The UK’s Golden Opportunity: The Fourth Plinth in Trafalgar Square

The May-Barnier deal is in deep trouble. After two years of negotiations, and signed up by 27 member states, it has been  vetoed twice by the largest and fourth largest defeat in parliamentary history. Prime Minister May has returned to Brussels, and been told  that the exit day can be extended to May if parliament votes in favour; if not the new exit day is April 12.

The London press.

So much for May setting the UK’s agenda.  The London-based press has been having a field day. The EU is sorting out May’s mess for her, headlines shriek. Macron is taking Brexit in hand. Merkel is trying to help. May gets warmed up pizza as the EU 27 leaders scoff foie gras.

It helps sales, no doubt. But now and again there are some discordant notes. The façade of 27 member states “speaking with one voice” registers some off notes. The final date of Brexit was to be May 7, until Belgium’s Henri Michel pointed out that May 8 was Victory in Europe Day in France and the UK. Celebrations greeting Brexit would not look good. No more than the UK participating in European parliament elections, and returning 75 Brexit party MEPs.

In truth, May and Barnier both own this 585 page lawyers delight of a Withdrawal Agreement(as it is called in the UK) and Withdrawal Treaty as it is called in Brussels. It was concocted by May and Barnier, with their teams. The way it was reported in the press was Mrs May doing uneven battle against a suave, hand-kissing Frenchman, Michel Barnier. The subtext ran: Q. who do you expect to win out of that pair?  The geography studies graduate or the business studies graduate? A. Business studies Barnier.

Correction: Neither.
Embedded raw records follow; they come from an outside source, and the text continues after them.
(* ===== verification/Engine.v ===== *)
(** * Backtest engine (services/backtest/engine.py)

    The engine owns the queue, the simulator and the ledger.  A handler is a
    computation over the record [Engine]; the callbacks it passes to
    [match_snapshot] run on the part of the engine they touch: the ledger and
    the two pending sets. *)

From Stdlib Require Import ZArith QArith Qabs Lia Lqa.
From stdpp Require Import base tactics list strings gmap sorting.
From S2P Require Import Prelude Decimals ExecutionModels Simulator Portfolio Ledger Events.

Local Open Scope Q_scope.
Local Open Scope string_scope.
Local Open Scope dec_scope.

Record RejectedSignal := {
  rs_signal_id : string;
  rs_timestamp : Z;
  rs_reason : string;
}.

Record BacktestResult := {
  processed_events : nat;
  event_trace : list (Z * string);
  r_orders : list Order;
  r_fills : list Fill;
  r_snapshots : list PortfolioSnapshot;
  r_funding : list FundingRecord;
  r_liquidations : list LiquidationDecision;
  r_rejected_signals : list RejectedSignal;
  final_cash : Decimal;
  final_equity : Decimal;
  r_run_id : string;
  r_data_snapshot_id : string;
}.

(** A Python set iterates in an order that depends on the hashes of its
    elements; all that is known is that each element comes once. *)
Class SetOrder := {
  iterate : gset InstrumentKey -> list InstrumentKey;
  iterate_elements : forall s, iterate s ≡ₚ elements s;
}.

Record Engine := {
  queue : EventQueue;
  execution : Simulator;
  portfolio : Ledger;
  order_sequence : N;
  exit_sequence : N;
  seen_signals : gset string;
  exit_pending : gset InstrumentKey;
  liquidation_pending : gset InstrumentKey;
  trace : list (Z * string);
  liquidations : list LiquidationDecision;
  rejected_signals : list RejectedSignal;
  run_id : string;
  data_snapshot_id : string;
}.

Definition Engine_new (initial_cash : Decimal)
    (rules : list (InstrumentKey * InstrumentRules)) (leverage : Decimal)
    (execution_config : option ExecutionModelConfig) (run_id data_snapshot_id : string)
  : result Engine :=
  let! portfolio := Ledger_new initial_cash rules leverage in
  Ok {| queue := EventQueue_new; execution := Simulator_new rules execution_config;
        portfolio := portfolio; order_sequence := 0; exit_sequence := 0;
        seen_signals := ∅; exit_pending := ∅; liquidation_pending := ∅; trace := [];
        liquidations := []; rejected_signals := []; run_id := run_id;
        data_snapshot_id := data_snapshot_id |}.

(** ** Assignments to attributes *)

Definition set_queue (q : EventQueue) (e : Engine) : Engine :=
  {| queue := q; execution := execution e; portfolio := portfolio e;
     order_sequence := order_sequence e; exit_sequence := exit_sequence e;
     seen_signals := seen_signals e; exit_pending := exit_pending e;
     liquidation_pending := liquidation_pending e; trace := trace e;
     liquidations := liquidations e; rejected_signals := rejected_signals e;
     run_id := run_id e; data_snapshot_id := data_snapshot_id e |}.

Definition set_execution (x : Simulator) (e : Engine) : Engine :=
  {| queue := queue e; execution := x; portfolio := portfolio e;
     order_sequence := order_sequence e; exit_sequence := exit_sequence e;
     seen_signals := seen_signals e; exit_pending := exit_pending e;
     liquidation_pending := liquidation_pending e; trace := trace e;
     liquidations := liquidations e; rejected_signals := rejected_signals e;
     run_id := run_id e; data_snapshot_id := data_snapshot_id e |}.

Definition set_portfolio (l : Ledger) (e : Engine) : Engine :=
  {| queue := queue e; execution := execution e; portfolio := l;
     order_sequence := order_sequence e; exit_sequence := exit_sequence e;
     seen_signals := seen_signals e; exit_pending := exit_pending e;
     liquidation_pending := liquidation_pending e; trace := trace e;
     liquidations := liquidations e; rejected_signals := rejected_signals e;
     run_id := run_id e; data_snapshot_id := data_snapshot_id e |}.

Definition set_sequences (orders exits : N) (seen : gset string) (e : Engine) : Engine :=
  {| queue := queue e; execution := execution e; portfolio := portfolio e;
     order_sequence := orders; exit_sequence := exits;
     seen_signals := seen; exit_pending := exit_pending e;
     liquidation_pending := liquidation_pending e; trace := trace e;
     liquidations := liquidations e; rejected_signals := rejected_signals e;
     run_id := run_id e; data_snapshot_id := data_snapshot_id e |}.

Definition set_pending (exits liqs : gset InstrumentKey) (e : Engine) : Engine :=
  {| queue := queue e; execution := execution e; portfolio := portfolio e;
     order_sequence := order_sequence e; exit_sequence := exit_sequence e;
     seen_signals := seen_signals e; exit_pending := exits;
     liquidation_pending := liqs; trace := trace e;
     liquidations := liquidations e; rejected_signals := rejected_signals e;
     run_id := run_id e; data_snapshot_id := data_snapshot_id e |}.

Definition set_logs (tr : list (Z * string)) (ls : list LiquidationDecision)
    (rs : list RejectedSignal) (e : Engine) : Engine :=
  {| queue := queue e; execution := execution e; portfolio := portfolio e;
     order_sequence := order_sequence e; exit_sequence := exit_sequence e;
     seen_signals := seen_signals e; exit_pending := exit_pending e;
     liquidation_pending := liquidation_pending e; trace := tr;
     liquidations := ls; rejected_signals := rs;
     run_id := run_id e; data_snapshot_id := data_snapshot_id e |}.

(** ** Operations *)

Definition add_event (event : BacktestEvent) (self : Engine) : Engine :=
  set_queue (push event (queue self)) self.

Definition add_events (events : list BacktestEvent) (self : Engine) : Engine :=
  fold_left (fun e ev => add_event ev e) events self.

Section EngineOps.
Context {C : DecimalContext}.

Definition on_signal (signal : SignalEvent) : M Engine unit := fun self =>
  if decide (s_signal_id signal ∈ seen_signals self)
  then (set_logs (trace self) (liquidations self)
          (rejected_signals self ++
           [{| rs_signal_id := s_signal_id signal; rs_timestamp := s_timestamp signal;
               rs_reason := "duplicate signal_id" |}])%list self, Ok tt)
  else
    let self := set_sequences (order_sequence self) (exit_sequence self)
                  ({[s_signal_id signal]} ∪ seen_signals self) self in
    (add_event (OrderCreation (s_timestamp signal + calculation_delay signal) signal) self,
     Ok tt).
Definition size (limits : RiskLimits) (signal : StrategySignal) (entry_price : Decimal)
    (stop_price : option Decimal) (state : RiskState) (atr : option Decimal)
    (annualized_volatility : option Decimal) (lot_size minimum_notional : option Decimal)
  : result PositionSizingResult :=
  if entry_price <=? 0 then reject_input "entry price must be positive"
  else match stop_price with
  | None => reject_input "a distinct positive stop price is required"
  | Some stop =>
      if (stop <=? 0) || (stop =? entry_price)
      then reject_input "a distinct positive stop price is required"
      else if bool_decide (sg_side signal = S_BUY) && (stop >=? entry_price)
      then reject_input "buy entry stop must be below entry price"
      else if bool_decide (sg_side signal = S_SELL) && (stop <=? entry_price)
      then reject_input "sell entry stop must be above entry price"
      else if match lot_size with Some lot => lot <=? 0 | None => false end
      then reject_input "lot_size must be positive"
      else if match minimum_notional with Some m => m <? 0 | None => false end
      then reject_input "minimum_notional cannot be negative"
      else
        let risk_amount := risk_amount_of limits signal state in
        let stop_fraction := dabs (entry_price ⊖ stop) ⊘ entry_price in
        let candidates :=
          [(sizing_value FIXED_FRACTIONAL, risk_amount ⊘ stop_fraction);
           (sizing_value MAXIMUM_LOSS,
            risk_amount ⊘ dmax stop_fraction (maximum_loss_floor_fraction limits))] in
        if match atr with Some a => a <=? 0 | None => false end
        then reject_input "ATR must be positive when supplied"
        else
          let candidates := match atr with
            | Some a => (candidates ++ [(sizing_value ATR_BASED,
                risk_amount ⊘ (atr_multiple limits ⊗ a ⊘ entry_price))])%list
            | None => candidates
            end in
          if match annualized_volatility with Some v => v <=? 0 | None => false end
          then reject_input "annualized volatility must be positive when supplied"
          else
            let candidates := match annualized_volatility with
              | Some v => (candidates ++ [(sizing_value VOLATILITY_TARGETING,
                  rk_equity state ⊗ annual_volatility_target limits ⊘ v)])%list
              | None => candidates
              end in
            size_from limits entry_price lot_size minimum_notional risk_amount
              (candidates ++ exposure_candidates limits signal state)%list
  end.

End Sizing.

Local Close Scope string_scope.

(** ** Lemmas *)

Lemma min_item_from_spec items : forall best,
  let m := min_item_from best items in
  m ∈ best :: items /\ m.2 <= best.2 /\ Forall (fun x => m.2 <= x.2) items.
Proof.
  induction items as [|x items IH]; intros best; simpl; [repeat split; [left|lra|constructor]|].
  destruct (IH (if x.2 <? best.2 then x else best)) as (Hin & Hle & Hf).
  set (m := min_item_from _ _) in *.
  assert (m.2 <= x.2 /\ m.2 <= best.2) as [H1 H2].
  { destruct (x.2 <? best.2) eqn:E; decb; lra. }
  split_and!; [|done|by constructor].
  destruct (x.2 <? best.2); set_solver.
Qed.

Lemma min_item_spec items m :
  min_item items = Ok m -> m ∈ items /\ Forall (fun x => m.2 <= x.2) items.
Proof.
  destruct items as [|x items]; [done|]. intros [= <-].
  destruct (min_item_from_spec items x) as (? & ? & ?). split; [done|by constructor].
Qed.

(** Every exposure candidate takes part in the minimum, whatever the method. *)
Lemma select_candidates_exposure l cs sel n v :
  select_candidates l cs = Ok sel -> n ∈ exposure_names -> (n, v) ∈ cs -> (n, v) ∈ sel.
Proof.
  unfold select_candidates. intros H Hn Hin.
  assert ((n, v) ∈ List.filter (fun '(name, _) => bool_decide (name ∈ exposure_names)) cs) as Hf.
  { apply list_elem_of_In, List.filter_In. split; [by apply list_elem_of_In|].
    by apply bool_decide_eq_true. }
  destruct (sizing_method l); [by inv_ok|..]; case_hyp H; inv_ok; by right.
Qed.

(** The chosen method takes part in the minimum. *)
Lemma select_candidates_method l cs sel :
  select_candidates l cs = Ok sel ->
  match sizing_method l with
  | CONSERVATIVE_MINIMUM => sel = cs
  | m => exists v, dict_get (sizing_value m) cs = Some v /\ (sizing_value m, v) ∈ sel
  end.
Proof.
  unfold select_candidates. intros H.
  destruct (sizing_method l); [by inv_ok|..]; case_hyp H; inv_ok;
    eexists; (split; [done|left]).
Qed.

Section SizingLemmas.
Context {C : DecimalContext} {L : DecimalLaws C}.

Lemma reject_sizing_rejected r cs b ra z :
  reject_sizing r cs b ra = Ok z -> accepted z = false.
Proof.
  unfold reject_sizing, PositionSizingResult_validate. intros H. repeat case_hyp H; inv_ok; done.
Qed.

Lemma reject_sizing_ok r cs b ra : 0 <= ra -> exists z, reject_sizing r cs b ra = Ok z.
Proof.
  intros Hra. unfold reject_sizing, PositionSizingResult_validate, ZERO. simpl.
  rewrite (proj2 (dleb_le 0 ra)) by done. simpl. eauto.
Qed.

(** The quantity the capped notional buys. *)
Definition sized_quantity (entry : Decimal) (lot : option Decimal) (capped : Decimal) : Decimal :=
  match lot with
  | Some lot => to_integral_floor (capped ⊘ entry ⊘ lot) ⊗ lot
  | None => capped ⊘ entry
  end.

Lemma size_from_accepted l entry lot mn ra cs z :
  size_from l entry lot mn ra cs = Ok z -> accepted z = true ->
  exists sel b, select_candidates l cs = Ok sel /\ min_item sel = Ok b /\
    0 < b.2 /\ 0 < ra /\ z_quantity z = sized_quantity entry lot b.2 /\ 0 < z_quantity z /\
    z_notional z = z_quantity z ⊗ entry /\ risk_amount z = ra /\
    match mn with Some m => m <= z_notional z | None => True end.
Proof.
  unfold size_from. intros H Ha. inv_guards H. fold (sized_quantity entry lot v0.2) in H.
  destruct (_ || _) eqn:E1; [by apply reject_sizing_rejected in H; congruence|].
  destruct (_ <=? 0) eqn:E2 in H; [by apply reject_sizing_rejected in H; congruence|].
  destruct (match mn with Some m => _ | None => _ end) eqn:E3;
    [by apply reject_sizing_rejected in H; congruence|].
  exists v, v0. unfold PositionSizingResult_validate in H. repeat case_hyp H; inv_ok.
  simpl. decb. destruct_and?. split_and!; try done. destruct mn; [|done]. by decb.
Qed.

(** An accepted size comes from valid prices and the candidates. *)
Lemma size_accepted l s entry stop_price st atr vol lot mn z :
  size l s entry stop_price st atr vol lot mn = Ok z -> accepted z = true ->
  exists stop extra,
    let ra := risk_amount_of l s st in
    let stop_fraction := dabs (entry ⊖ stop) ⊘ entry in
    stop_price = Some stop /\ 0 < entry /\ 0 < stop /\ ~ stop == entry /\
    (sg_side s = S_BUY -> stop < entry) /\ (sg_side s = S_SELL -> entry < stop) /\
    match lot with Some lot => 0 < lot | None => True end /\
    size_from l entry lot mn ra
      ([(sizing_value FIXED_FRACTIONAL, ra ⊘ stop_fraction);
        (sizing_value MAXIMUM_LOSS,
         ra ⊘ dmax stop_fraction (maximum_loss_floor_fraction l))] ++
       extra ++ exposure_candidates l s st) = Ok z.
Proof.
  unfold size, reject_input. intros H Ha.
  assert (forall r cs b ra, reject_sizing r cs b ra = Ok z -> False) as Hrej.
  { intros r cs b ra Hr. apply reject_sizing_rejected in Hr. congruence. }
  destruct (entry <=? 0) eqn:E0; [by apply Hrej in H|].
  destruct stop_price as [stop|]; [|by apply Hrej in H].
  destruct ((stop <=? 0) || _) eqn:E1; [by apply Hrej in H|].
  destruct (bool_decide (sg_side s = S_BUY) && _) eqn:E2; [by apply Hrej in H|].
  destruct (bool_decide (sg_side s = S_SELL) && _) eqn:E3; [by apply Hrej in H|].
  destruct (match lot with Some x => _ | None => _ end) eqn:E4; [by apply Hrej in H|].
  destruct (match mn with Some x => _ | None => _ end) eqn:E5; [by apply Hrej in H|].
  destruct (match atr with Some x => x <=? 0 | None => _ end) eqn:E6; [by apply Hrej in H|].
  destruct (match vol with Some x => x <=? 0 | None => _ end) eqn:E7; [by apply Hrej in H|].
  exists stop, (match atr with
    | Some a => [(sizing_value ATR_BASED, risk_amount_of l s st ⊘ (atr_multiple l ⊗ a ⊘ entry))]
    | None => [] end ++
    match vol with
    | Some v => [(sizing_value VOLATILITY_TARGETING,
                  rk_equity st ⊗ annual_volatility_target l ⊘ v)]
    | None => [] end).
  decb. destruct_and?. split_and!; try done.
  - intros Hb. rewrite bool_decide_eq_false in E2. destruct E2; [done|by decb].
  - intros Hb. rewrite bool_decide_eq_false in E3. destruct E3; [done|by decb].
  - destruct lot; [by decb|done].
  - rewrite <- H. by destruct atr, vol.
Qed.

Lemma risk_amount_of_nonneg l s st :
  limits_wf l -> strategy_signal_wf s -> risk_state_wf st -> 0 <= risk_amount_of l s st.
Proof.
  intros (_&Hr&_) (_&Hs&_&Hc&_&Hf&_) (He&_). unfold risk_amount_of.
  apply dmul_nonneg; [apply dmul_nonneg; [lra|]|]; dminmax; lra.
Qed.

Lemma size_from_total l entry lot mn ra cs :
  sizing_method l = CONSERVATIVE_MINIMUM -> cs <> [] -> 0 <= ra -> 0 < entry ->
  exists z, size_from l entry lot mn ra cs = Ok z.
Proof.
  intros Hm Hcs Hra He. unfold size_from, select_candidates. rewrite Hm. cbn [rbind].
  destruct cs as [|x cs]; [done|]. cbn [min_item rbind].
  destruct (_ || _); [by apply reject_sizing_ok|].
  destruct (_ <=? 0) eqn:Eq; [by apply reject_sizing_ok|].
  destruct (match mn with Some m => _ | None => _ end); [by apply reject_sizing_ok|].
  unfold PositionSizingResult_validate. simpl.
  apply dleb_gt in Eq.
  rewrite (proj2 (dleb_le 0 _)) by (apply Qlt_le_weak, Eq).
  rewrite (proj2 (dleb_le 0 (_ ⊗ entry))) by (apply dmul_nonneg; [apply Qlt_le_weak, Eq|lra]).
  rewrite (proj2 (dleb_le 0 ra)) by done. simpl. eauto.
Qed.

End SizingLemmas.

Section ExactSizing.
Context {C : DecimalContext} {L : DecimalLaws C} {E : ExactContext C}.

(** Rounding down to the lot never buys more than the capped notional. *)
Lemma sized_quantity_le entry lot capped :
  0 < entry -> 0 <= capped -> match lot with Some lot => 0 < lot | None => True end ->
  sized_quantity entry lot capped * entry <= capped.
Proof.
  intros He Hc Hl. unfold sized_quantity.
  assert (capped / entry * entry == capped) as Eq by (field; lra).
  destruct lot as [lot|]; [|rewrite ddiv_exact; lra].
  rewrite dmul_exact. unfold to_integral_floor.
  pose proof (Qfloor_le (capped ⊘ entry ⊘ lot)) as Hf.
  assert (capped ⊘ entry ⊘ lot == capped / entry / lot) as Ed by (by rewrite !ddiv_exact).
  set (n := inject_Z (Qfloor (capped ⊘ entry ⊘ lot))) in *.
  assert (capped / entry / lot * lot == capped / entry) as Eq2 by (field; lra).
  assert (n <= capped / entry / lot) as Hn by (rewrite <- Ed; exact Hf).
  set (x := capped / entry) in *. set (y := x / lot) in *. clear Ed Hf. clearbody n x y.
  assert (n * lot <= x) by nra. nra.
Qed.
(** Purged folds cover and never leak.  The test blocks of the folds are
    the data cut into [n_splits] consecutive pieces; in each fold the training
    indices keep the purge distance before the test block and the embargo
    distance after it, and every index of the data is in exactly the training,
    purged, test or embargoed part. *)
Theorem purged_kfold_sound (n k pu em : Z) (fs : list PurgedFold) :
  purged_kfold n k pu em = Ok fs ->
  concat (map pf_test fs) = arange 0 n /\ Z.of_nat (length fs) = k /\
  Forall (fun f =>
    pf_train f <> [] /\
    (forall i j, i ∈ pf_train f -> j ∈ pf_test f -> i < j - pu \/ j + em < i) /\
    (forall i, 0 <= i < n <->
       i ∈ pf_train f \/ i ∈ pf_purged f \/ i ∈ pf_test f \/ i ∈ pf_embargoed f) /\
    (forall i, i ∈ pf_train f -> i ∉ pf_purged f ++ pf_test f ++ pf_embargoed f)) fs.
Proof.
  unfold purged_kfold. intros H. destruct (n <? 2) eqn:E0; [done|]. simpl in H.
  destruct (_ && _) eqn:Ek in H; [|done]. apply andb_true_iff in Ek as [Ek1 Ek2].
  destruct (validate_gap pu _) as [u|] eqn:Ep; [|done].
  destruct (validate_gap em _) as [u2|] eqn:Ee; [|done]. simpl in H.
  apply validate_gap_ok in Ep, Ee.
  pose proof (split_bounds_chain n k ltac:(lia) ltac:(lia)) as Hc.
  destruct (purged_folds_spec n pu em _ fs n 0 Hc H) as (E1 & E2 & E3).
  split; [done|]. split.
  { rewrite E2. unfold split_bounds. rewrite length_map, length_seqZ. lia. }
  eapply Forall_impl; [exact E3|]. simpl. intros f (x & y & Hx & Hxy & Hy & Hf).
  unfold purged_fold in Hf. destruct (negb (is_empty _)) eqn:Em; [|done].
  injection Hf as <-. simpl.
  set (tr := List.filter _ _) in *.
  assert (forall i, i ∈ tr <-> 0 <= i < n /\ ~ (Z.max 0 (x - pu) <= i < Z.min n (y + em))) as Htr.
  { intros i. unfold tr. rewrite list_elem_of_In, List.filter_In, <- list_elem_of_In,
      elem_of_arange. lia. }
  split_and!.
  - intros Et. by rewrite Et in Em.
  - intros i j. rewrite Htr, elem_of_arange. lia.
  - intros i. rewrite Htr, !elem_of_arange. lia.
  - intros i. rewrite Htr, !elem_of_app, !elem_of_arange. lia.
Qed.

Lemma purged_kfold_sound_witness :
  let fs := default [] (ok_value (purged_kfold 10 3 1 1)) in
  map pf_train fs = [[5; 6; 7; 8; 9]; [0; 1; 2; 8; 9]; [0; 1; 2; 3; 4; 5]] /\
  concat (map pf_test fs) = arange 0 10.
Proof.
  intros fs. split; [vm_compute; reflexivity|].
  refine (proj1 (purged_kfold_sound 10 3 1 1 fs _)). vm_compute. reflexivity.
Defined.

(** Walk-forward windows.  The loop always terminates.  When windows are
    returned, they are the consecutive shifts by the step that fit the data, and
    no further shift fits; in each window train, validation and out-of-sample
    indices are in order, separated by at least the purge plus the embargo, and
    inside the data. *)
Theorem walk_forward_sound (n tr va oos : Z) (st : option Z) (anc : bool) (pu em : Z) :
  match walk_forward_splits n tr va oos st anc pu em with
  | Err (RuntimeError _) => False
  | Err _ => True
  | Ok ws =>
      ws <> [] /\
      forall i w, ws !! i = Some w ->
        wf_number w = Z.of_nat i /\ wf_train w <> [] /\
        Z.of_nat (length (wf_out_of_sample w)) = oos /\
        (forall o, o ∈ wf_out_of_sample w -> 0 <= o < n) /\
        (forall t o, t ∈ wf_train w -> o ∈ wf_out_of_sample w -> t + pu + em < o) /\
        (forall t v, t ∈ wf_train w -> v ∈ wf_validation w -> t + pu + em < v) /\
        (forall v o, v ∈ wf_validation w -> o ∈ wf_out_of_sample w -> v + pu + em < o)
  end.
Proof.
  unfold walk_forward_splits.
  destruct (n <? 1) eqn:E1; [done|]. destruct (tr <? 1) eqn:E2; [done|].
  destruct (va <? 0) eqn:E3; [done|]. destruct (oos <? 1) eqn:E4; [done|]. cbn [negb].
  destruct (validate_gap pu _) as [u|e] eqn:Ep; [|unfold validate_gap in Ep; case_hyp Ep; by simplify_eq].
  destruct (validate_gap em _) as [u2|e] eqn:Ee; [|unfold validate_gap in Ee; case_hyp Ee; by simplify_eq].
  apply validate_gap_ok in Ep, Ee. cbn [rbind].
  destruct (default oos st <? 1) eqn:E5; [done|]. destruct ((tr <=? pu) || _) eqn:E6; [done|].
  cbn [negb]. apply orb_false_iff in E6 as [E6 E7]. set (p := {| n_samples := n |}).
  assert (walk_wf p) as Hp.
  { unfold walk_wf; simpl; split_and!; lia. }
  destruct (walk_loop_spec p (S (Z.to_nat n)) [] Hp) as (ws & Hl & Hws & _);
    [intros i w Hi; by rewrite lookup_nil in Hi|simpl; lia|].
  replace (Z.of_nat (length (@nil WalkForwardWindow)) * step p) with 0 in Hl by (simpl; lia).
  rewrite Hl. destruct ws as [|w0 ws0]; [done|]. split; [done|]. intros i w Hi.
  destruct (Hws i w Hi) as [-> Hfit]. destruct Hp as (_ & Ht & Hv & Ho & Hs & Hpu & Hem & H8 & H9).
  assert (0 <= Z.of_nat i * step p) by nia. set (o := Z.of_nat i * step p) in *.
  unfold window_at, out_of_sample_start in *. simpl in *.
  split; [done|]. split.
  { intros Er. assert (is_empty (arange (if anc then 0 else o) (tr + o - pu)) = true) as Ex
      by (by rewrite Er). apply not_false_iff_true in Ex. apply Ex, is_empty_arange.
    destruct anc; lia. }
  split; [unfold arange; rewrite length_seqZ; lia|].
  destruct (va =? 0) eqn:Eva; simpl in *;
    (split_and!; [intros a; rewrite elem_of_arange; lia|..]; intros a b;
     rewrite ?elem_of_arange, ?elem_of_nil; lia).
Qed.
Neither have proven up to the challenge. No surprise, there.

Brexit is not a technical exercise.

The task far surpassed either of them. May went into the negotiations as a Remainer. She is implementing, she thinks, the vote of June 23, 2016.  Her objectives are mixed: keep the Tory party from shattering; limit the damage to the UK; keep on good terms with “Brussels”; get the nod from Merkel; keep all the EU  acquis(80,000 plus pages of regulation, directives, laws, edicts..);  remain as good as in the customs union minus some of its good bits.

Barnier’s mandate was to keep unity among the EU 27. To do that, the Commission has to lead. Its officials are appointed. It is used to negotiate. Law is its tool. It has to demonstrate that Brexit is a bad idea to discourage others. That means first talking withdrawal: ECJ supremacy for the duration; unlimited duration via the Irish backstop; citizen’s rights to endure for about 90 years; the bill, plus more in the pipeline; 585 pages of legal text, to hobble the UK in future trade negotiations; the Treaty as international legal commitment; the accompanying text as an expression of good faith. We have the UK where we want it, says Sabine Weyand, Barnier’s factotum.

Weyand did a year study at  Cambridge; went on to the College de Bruges; and wrote a PhD on EU transport policy. She acquired a lot of experience in trade negotiations, before her job over Brexit. Her counterpart is Olly Robbins, a keen EU federalist, civil service high flyer; appointed by May to negotiate directly with Weyand, sidelining Brexiteer ministers fobbed off with Potemkin village jobs.

For all their technical exertise, things have not turned out as expected. The assumptions on both sides were that bureaucrats negotiated and parliaments rubber-stamped.  In fact, there is no “both sides”: for decades now, the UK senior civil service has logged onto Brussels circuits. It is a major part of “Brussels”. Its members know the arcane details. They know their way around the EU’s byzantine ways. They realise that there is a big difference between the technical details, and the public presentation. The technical details all travel in the direction of “more Europe”; the public presentation speaks in national-speak—the language of “the people”.

As soon as the EU 27 signed off the Withdrawal treaty (in 45 minutes), the difficulties began. The difficulties had everything to do with nation-speak-outside the ken of Weyand, Robbins, May and Barnier.

Assumptions all askew.

The assumption of the negotiators was that UK voters would accept the language in the Withdrawal Agreement indicating that the accepted status of the UK was a vassal state, perhaps indefinitely. Now it would be a stretch to argue that all 650 MPs in Westminster were outstanding patriots,  who bristled in their every fiber at the Treaty’s wording.  What can be said is that as more and more real powers accrued to Brussels, MPs had become used to grandstanding on anything that crossed their collective minds.

They have not been used to taking serious decisions for some time. The one thing that they definitely do understand as vote maximisers is that 70% of UK constituencies voted Leave in June 2016.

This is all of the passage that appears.